Directions for this task: For the entries below, the result should be an exact transcription of the lines from the one with "Lemma keys_checked : forallb" up to and including the one with "rewrite forallb_forall in Hk. assert", and only those.

Input for this task:
(* ===== verification/Keys.v ===== *)
(** Keyboard input between keys and lines: accents that combine with the next letter and keys that repeat
    ([rustypi-core/src/keys.rs]), and the line being typed ([rustypi-core/src/line.rs]).  Characters are code
    points; what the code hands to its callback is the list of what it hands over. *)
From S2P Require Import Prelude Bytes Text Usb Console.
Open Scope Z_scope.

Module Keys.

(** * Accents *)
Record Composer := mkComposer { accent : option Z }.
Definition new : Composer := mkComposer None.

(** [letter] with [accent] on it, if Latin-1 has it: the two rows of the table, by position. *)
Definition compose (accent letter : Z) : option Z :=
  let rows :=
    if accent =? 0xB4 then
      Some ([0x61; 0x65; 0x69; 0x6F; 0x75; 0x79; 0x41; 0x45; 0x49; 0x4F; 0x55; 0x59],
            [0xE1; 0xE9; 0xED; 0xF3; 0xFA; 0xFD; 0xC1; 0xC9; 0xCD; 0xD3; 0xDA; 0xDD])
    else if accent =? 0x60 then
      Some ([0x61; 0x65; 0x69; 0x6F; 0x75; 0x41; 0x45; 0x49; 0x4F; 0x55],
            [0xE0; 0xE8; 0xEC; 0xF2; 0xF9; 0xC0; 0xC8; 0xCC; 0xD2; 0xD9])
    else if accent =? 0xA8 then
      Some ([0x61; 0x65; 0x69; 0x6F; 0x75; 0x79; 0x41; 0x45; 0x49; 0x4F; 0x55],
            [0xE4; 0xEB; 0xEF; 0xF6; 0xFC; 0xFF; 0xC4; 0xCB; 0xCF; 0xD6; 0xDC])
    else if accent =? 0x5E then
      Some ([0x61; 0x65; 0x69; 0x6F; 0x75; 0x41; 0x45; 0x49; 0x4F; 0x55],
            [0xE2; 0xEA; 0xEE; 0xF4; 0xFB; 0xC2; 0xCA; 0xCE; 0xD4; 0xDB])
    else if accent =? 0x7E then
      Some ([0x61; 0x6E; 0x6F; 0x41; 0x4E; 0x4F], [0xE3; 0xF1; 0xF5; 0xC3; 0xD1; 0xD5])
    else None in
  '(plain, accented) ← rows;
  '(index, _) ← list_find (λ c, c = letter) plain;
  accented !! index.

(** A dead key; the characters typed. *)
Definition dead (a : Z) (c : Composer) : Composer * list Z :=
  match accent c with
  | Some pending => if pending =? a then (mkComposer None, [a]) else (mkComposer (Some a), [pending])
  | None => (mkComposer (Some a), [])
  end.

Definition char (x : Z) (c : Composer) : Composer * list Z :=
  match accent c with
  | None => (mkComposer None, [x])
  | Some a =>
    (mkComposer None,
     match compose a x with
     | Some accented => [accented]
     | None => if x =? 0x08 then [] else if x =? 0x20 then [a] else [a; x]
     end)
  end.

Definition reset (c : Composer) : Composer := mkComposer None.

(** * Repeating *)
Record Repeater := mkRepeater { held : option (Z * Z) }.
Definition DELAY_US : Z := 500000.
Definition RATE_US : Z := 33000.
Definition new_repeater : Repeater := mkRepeater None.

Definition pressed (key now : Z) (r : Repeater) : Repeater := mkRepeater (Some (key, wrap 64 (now + DELAY_US))).
Definition stop (r : Repeater) : Repeater := mkRepeater None.

Definition due (keys : list Z) (now : Z) (r : Repeater) : Repeater * option Z :=
  match held r with
  | None => (r, None)
  | Some (key, next) =>
    if negb (bool_decide (key ∈ keys)) then (mkRepeater None, None)
    else if now <? next then (r, None)
    else
      let following := if now <? wrap 64 (next + RATE_US) then wrap 64 (next + RATE_US) else wrap 64 (now + RATE_US) in
      (mkRepeater (Some (key, following)), Some key)
  end.

(** * What comes of typing *)

(** Everything typed by a sequence of keys. *)
Definition typed (t : Usb.Typed) (c : Composer) : Composer * list Z :=
  match t with
  | Usb.Char x => char x c
  | Usb.Dead a => dead a c
  | Usb.Ctrl _ => (c, [])
  end.
Fixpoint type_all (ts : list Usb.Typed) (c : Composer) : Composer * list Z :=
  match ts with
  | [] => (c, [])
  | t :: ts => let '(c, out) := typed t c in let '(c, more) := type_all ts c in (c, out ++ more)
  end.

(** Characters the screen and the shell take: printable Latin-1, the euro sign, newline, tab and backspace. *)
Definition expected (x : Z) : bool :=
  ((0x20 <=? x) && (x <=? 0x7E)) || ((0xA0 <=? x) && (x <=? 0xFF)) || (x =? 0x20AC) || (x =? 0x0A) || (x =? 0x09) || (x =? 0x08).

Lemma compose_expected a x y : compose a x = Some y → 0xC0 <= y <= 0xFF.
Proof.
  unfold compose. intros ([plain accented] & Hr & Hy)%bind_Some. apply bind_Some in Hy as ([i z] & _ & Hy).
  assert (Hf : Forall (λ y, 0xC0 <= y <= 0xFF) accented).
  { repeat match type of Hr with (if ?b then _ else _) = _ => destruct b end; (injection Hr as <- <- || discriminate); repeat constructor; lia. }
  rewrite Forall_lookup in Hf. by apply (Hf i).
Qed.
(** Every key of every layout, with every combination of modifiers. *)
Definition all_modifiers : list Usb.Modifiers :=
  a ← [false; true]; b ← [false; true]; c ← [false; true]; [Usb.mkModifiers a b c].

Definition key_ok (l : Usb.Layout) (usage : Z) (m : Usb.Modifiers) : bool :=
  match Usb.key l usage m with
  | Some (Usb.Char x) | Some (Usb.Dead x) => expected x
  | Some (Usb.Ctrl x) => (0x61 <=? x) && (x <=? 0x7A)
  | None => true
  end.

Lemma keys_checked : forallb (λ l, forallb (λ u, forallb (key_ok l u) all_modifiers) (seqZ 0 256)) [Usb.Us; Usb.Swedish] = true.
Proof. vm_compute. reflexivity. Qed.

Lemma key_expected l usage m : 0 <= usage < 256 → key_ok l usage m = true.
Proof.
  intros Hu. pose proof keys_checked as Hk. rewrite forallb_forall in Hk.
  assert (Hl : l ∈ [Usb.Us; Usb.Swedish]) by (destruct l; [left|right; left]). specialize (Hk l (proj1 (list_elem_of_In _ _) Hl)).
  rewrite forallb_forall in Hk. assert (Hu' : usage ∈ seqZ 0 256) by (apply elem_of_seqZ; lia).
  specialize (Hk usage (proj1 (list_elem_of_In _ _) Hu')). rewrite forallb_forall in Hk. apply Hk. destruct m as [a b c].
  destruct a, b, c; vm_compute; tauto.
Qed.

Lemma expected_latin1 y : 0xC0 <= y <= 0xFF → expected y = true.
Proof. intros Hy. unfold expected. rewrite (proj2 (Z.leb_le 0xA0 y)), (proj2 (Z.leb_le y 0xFF)) by lia. by rewrite orb_true_r. Qed.

Definition settled (c : Composer) : Prop := ∀ a, accent c = Some a → expected a = true.

Lemma typed_expected t c c' out : settled c → typed t c = (c', out) →
  match t with Usb.Char x | Usb.Dead x => expected x = true | Usb.Ctrl _ => True end → settled c' ∧ Forall (λ x, expected x = true) out.
Proof.
  intros Hc. destruct t as [x|a|x]; cbn [typed]; [unfold char|unfold dead|]; intros Ht Hx.
  - destruct (accent c) as [a|] eqn:Ea; injection Ht as <- <-; (split; [by intros ?|]); [|by repeat constructor].
    destruct (compose a x) as [y|] eqn:Ey; [constructor; [|constructor]; by apply expected_latin1, (compose_expected a x)|].
    repeat case_match; repeat constructor; auto.
  - destruct (accent c) as [p|] eqn:Ea; [destruct (p =? a)|]; injection Ht as <- <-; split; try (by intros ? [= <-]); try done;
      repeat constructor; auto.
  - injection Ht as <- <-. split; [done|constructor].
Qed.

(** Whatever keys are pressed in whatever order and with whatever modifiers, in either layout, the characters
    that reach the screen and the shell are printable Latin-1 characters, the euro sign, newlines, tabs and
    backspaces, accents and the letters they combine into included. *)
Theorem keyboard_types_printable l presses : Forall (λ '(usage, _), 0 <= usage < 256) presses →
  Forall (λ x, expected x = true) (type_all (omap (λ '(usage, m), Usb.key l usage m) presses) new).2.
Proof.
  intros Hp. assert (Hok : Forall (λ t, match t with Usb.Char x | Usb.Dead x => expected x = true | Usb.Ctrl _ => True end)
    (omap (λ '(usage, m), Usb.key l usage m) presses)).
  { apply Forall_forall. intros t Ht. apply list_elem_of_omap in Ht as ([u m] & Hin & Hk). rewrite Forall_forall in Hp.
    specialize (Hp _ Hin). cbn in Hp. pose proof (key_expected l u m Hp) as Hx. unfold key_ok in Hx. rewrite Hk in Hx. by destruct t. }
  assert (Hc : settled new) by done. revert Hok Hc. generalize new. generalize (omap (λ '(usage, m), Usb.key l usage m) presses).
  induction l0 as [|t ts IH]; intros c Hok Hc; cbn [type_all]; [constructor|]. apply Forall_cons in Hok as [Ht Hok].
  destruct (typed t c) as [c' out] eqn:Et. destruct (typed_expected t c c' out Hc Et Ht) as [Hc' Hout].
  specialize (IH c' Hok Hc'). destruct (type_all ts c') as [c'' more]. cbn [snd] in *. by apply Forall_app.
Qed.

Lemma keyboard_types_printable_witness :
  (type_all (omap (λ '(usage, m), Usb.key Usb.Swedish usage m)
     [(0x2E, Usb.mkModifiers false false false); (0x08, Usb.mkModifiers false false false)]) new).2 = [0xE9] ∧
  Forall (λ x, expected x = true) [0xE9].
Proof.
  assert (Hp : Forall (λ '(usage, _), 0 <= usage < 256)
    [(0x2E, Usb.mkModifiers false false false); (0x08, Usb.mkModifiers false false false)])
    by (rewrite !Forall_cons, Forall_nil; lia).
  assert (He : (type_all (omap (λ '(usage, m), Usb.key Usb.Swedish usage m)
     [(0x2E, Usb.mkModifiers false false false); (0x08, Usb.mkModifiers false false false)]) new).2 = [0xE9]) by (vm_compute; reflexivity).
  split; [exact He|]. rewrite <-He. exact (keyboard_types_printable Usb.Swedish _ Hp).
Defined.

(** ** Repeats *)

(** What a sequence of polls types, each with the keys held and the time: the times and keys of the repeats. *)
Fixpoint repeats (r : Repeater) (polls : list (list Z * Z)) : list (Z * Z) :=
  match polls with
  | [] => []
  | (keys, now) :: polls =>
    let '(r, out) := due keys now r in
    match out with Some key => (now, key) :: repeats r polls | None => repeats r polls end
  end.
Definition init_core (hw_cfg2 : Z) : M unit :=
  _ ← change USB_CFG (λ v, Z.land v (bnot 32 (Z.lor USB_CFG_ULPI_EXT_VBUS_DRV USB_CFG_TERM_SEL_DL_PULSE)));
  _ ← wait_for (str "the AHB to go idle") REGISTER_TIMEOUT_US (reads RESET (λ v, any v RESET_AHB_IDLE));
  _ ← wr RESET RESET_SOFT;
  _ ← wait_for (str "the core to reset") REGISTER_TIMEOUT_US (reads RESET (λ v, negb (any v RESET_SOFT)));
  _ ← sleep_us 100000;
  _ ← change USB_CFG (λ v,
        let v := Z.land v (bnot 32 (Z.lor USB_CFG_ULPI_UTMI_SEL USB_CFG_PHYIF)) in
        let fsls := Z.lor USB_CFG_ULPI_FSLS USB_CFG_ULPI_CLK_SUS_M in
        Z.lor (if ulpi_full_speed hw_cfg2 then Z.lor v fsls else Z.land v (bnot 32 fsls)) USB_CFG_FORCE_HOST_MODE);
  _ ← sleep_us 50000;
  _ ← wait_for (str "host mode") REGISTER_TIMEOUT_US (reads INT_STATUS (λ v, any v INT_STATUS_HOST_MODE));
  change AHB_CFG (λ v, Z.lor (Z.lor (Z.land v (bnot 32 AHB_CFG_MAX_AXI_BURST)) AHB_CFG_DMA_ENABLE) AHB_CFG_WAIT_AXI_WRITES).

Definition init_host (hw_cfg2 : Z) : M unit :=
  _ ← wr POWER 0;
  _ ← change HOST_CFG (λ v, Z.lor (Z.land v (bnot 32 3)) (if ulpi_full_speed hw_cfg2 then 1 else 0));
  _ ← wr RX_FIFO_SIZE RX_FIFO_WORDS;
  _ ← wr NP_TX_FIFO_SIZE (Z.lor RX_FIFO_WORDS (Z.shiftl NP_TX_FIFO_WORDS 16));
  _ ← wr HOST_PERIODIC_TX_FIFO_SIZE (Z.lor (RX_FIFO_WORDS + NP_TX_FIFO_WORDS) (Z.shiftl PERIODIC_TX_FIFO_WORDS 16));
  _ ← wr RESET (Z.lor RESET_TX_FIFO_FLUSH RESET_TX_FIFO_ALL);
  _ ← wait_for (str "the TX FIFOs to flush") REGISTER_TIMEOUT_US (reads RESET (λ v, negb (any v RESET_TX_FIFO_FLUSH)));
  _ ← wr RESET RESET_RX_FIFO_FLUSH;
  _ ← wait_for (str "the RX FIFO to flush") REGISTER_TIMEOUT_US (reads RESET (λ v, negb (any v RESET_RX_FIFO_FLUSH)));
  v ← rd HOST_PORT;
  let port := Z.land v (bnot 32 PORT_WRITE_CLEARS) in
  if negb (any port PORT_POWER) then wr HOST_PORT (Z.lor port PORT_POWER) else mret tt.

Definition enable_root_port : M RootPort :=
  r ← catch (wait_for (str "a device on the root port") CONNECT_TIMEOUT (reads HOST_PORT (λ v, any v PORT_CONNECT)));
  _ ← (match r with Ok _ => mret tt | Err _ => fail NoDevice end);
  _ ← sleep_us DEBOUNCE;
  _ ← change HOST_PORT (λ v, Z.lor (Z.land v (bnot 32 PORT_WRITE_CLEARS)) PORT_RESET);
  _ ← sleep_us RESET_HOLD;
  _ ← change HOST_PORT (λ v, Z.land (Z.land v (bnot 32 PORT_WRITE_CLEARS)) (bnot 32 PORT_RESET));
  _ ← sleep_us RESET_RECOVERY;
  port ← rd HOST_PORT;
  if negb (any port PORT_ENABLE) then fail (Timeout (str "the root port to enable")) else
  let s := Z.land (Z.shiftr port 17) 3 in
  mret (mkRootPort (if s =? 0 then High else if s =? 1 then Full else Low)).

(** [call]: how a message gets to the firmware and its answer back; [b], [bi] and [bo]: where the [Box]'s
    buffers are. *)
Definition start_on (call : list Z → M (list Z)) (b bi bo : Z) : M Host :=
  answer ← query_on SetPowerState call (power_on USB_HCD);
  words ← (match answer with Ok words => mret words | Err e => fail (MailboxFailed e) end : M (list Z));
  if negb (is_on (words !!! 1%nat)) then fail NoPower else
  id ← rd VENDOR_ID;
  if negb (Z.shiftr id 16 =? VENDOR_OT) then fail (NotDwc2 id) else
  hw_cfg2 ← rd HW_CFG2;
  let controller := mkController (wrap 16 id) (Z.land (Z.shiftr hw_cfg2 14) 0xF + 1) in
  _ ← change AHB_CFG (λ v, Z.land v (bnot 32 AHB_CFG_GLOBAL_INT));
  _ ← init_core hw_cfg2;
  _ ← init_host hw_cfg2;
  port ← enable_root_port;
  mret (mkHost controller port b bi bo).

(** With [mailbox], how the firmware answers, its answer there at once. *)
Definition start (mailbox : list Z → list Z) (b bi bo : Z) : M Host := start_on (λ m, mret (mailbox m)) b bi bo.
End driver.
End UsbHost.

Exercise solution:
Lemma keys_checked : forallb (λ l, forallb (λ u, forallb (key_ok l u) all_modifiers) (seqZ 0 256)) [Usb.Us; Usb.Swedish] = true.
Proof. vm_compute. reflexivity. Qed.

Lemma key_expected l usage m : 0 <= usage < 256 → key_ok l usage m = true.
Proof.
  intros Hu. pose proof keys_checked as Hk. rewrite forallb_forall in Hk.
  assert (Hl : l ∈ [Usb.Us; Usb.Swedish]) by (destruct l; [left|right; left]). specialize (Hk l (proj1 (list_elem_of_In _ _) Hl)).
  rewrite forallb_forall in Hk. assert (Hu' : usage ∈ seqZ 0 256) by (apply elem_of_seqZ; lia).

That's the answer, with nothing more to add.